*AIM OF THE TASK:* Print, in exact form, the lines below from the one containing "(water_sensor_range comm_link_range : float64)" through the one containing "length remaining_assignments = (N", and omit all others.

INPUT RECORDS: Begin

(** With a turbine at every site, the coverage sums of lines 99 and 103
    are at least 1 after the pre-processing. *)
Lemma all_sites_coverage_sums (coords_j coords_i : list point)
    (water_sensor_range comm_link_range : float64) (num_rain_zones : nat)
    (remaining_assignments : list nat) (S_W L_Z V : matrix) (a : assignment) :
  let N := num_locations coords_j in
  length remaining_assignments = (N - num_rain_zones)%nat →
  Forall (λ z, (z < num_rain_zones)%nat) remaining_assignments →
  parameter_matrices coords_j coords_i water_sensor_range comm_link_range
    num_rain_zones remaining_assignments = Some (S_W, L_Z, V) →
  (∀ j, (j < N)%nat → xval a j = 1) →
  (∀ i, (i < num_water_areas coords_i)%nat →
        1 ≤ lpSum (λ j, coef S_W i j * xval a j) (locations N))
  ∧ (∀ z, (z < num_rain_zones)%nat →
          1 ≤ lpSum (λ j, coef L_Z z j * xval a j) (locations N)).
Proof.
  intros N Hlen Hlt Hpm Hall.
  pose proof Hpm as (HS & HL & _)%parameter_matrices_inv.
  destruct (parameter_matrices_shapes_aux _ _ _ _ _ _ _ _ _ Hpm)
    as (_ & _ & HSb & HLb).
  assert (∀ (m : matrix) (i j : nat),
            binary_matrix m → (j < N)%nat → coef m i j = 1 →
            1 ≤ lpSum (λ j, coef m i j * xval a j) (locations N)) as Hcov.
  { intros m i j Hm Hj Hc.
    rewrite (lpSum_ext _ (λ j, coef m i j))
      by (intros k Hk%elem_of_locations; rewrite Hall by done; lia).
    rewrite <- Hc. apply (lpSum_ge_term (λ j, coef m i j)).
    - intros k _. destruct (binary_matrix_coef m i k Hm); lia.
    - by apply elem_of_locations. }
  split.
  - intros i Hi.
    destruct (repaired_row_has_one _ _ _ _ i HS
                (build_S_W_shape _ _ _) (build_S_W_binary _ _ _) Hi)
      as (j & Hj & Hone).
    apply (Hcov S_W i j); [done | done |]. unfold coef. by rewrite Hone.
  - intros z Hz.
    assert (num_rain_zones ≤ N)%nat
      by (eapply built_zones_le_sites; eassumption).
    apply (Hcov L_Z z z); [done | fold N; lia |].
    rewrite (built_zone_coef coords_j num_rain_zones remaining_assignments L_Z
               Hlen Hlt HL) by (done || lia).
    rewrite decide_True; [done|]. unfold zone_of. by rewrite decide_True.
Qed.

INPUT RECORDS: End

*SOLUTION TO THE PROBLEM:*
    (water_sensor_range comm_link_range : float64) (num_rain_zones : nat)
    (remaining_assignments : list nat) (S_W L_Z V : matrix) (a : assignment) :
  let N := num_locations coords_j in
  length remaining_assignments = (N - num_rain_zones)%nat →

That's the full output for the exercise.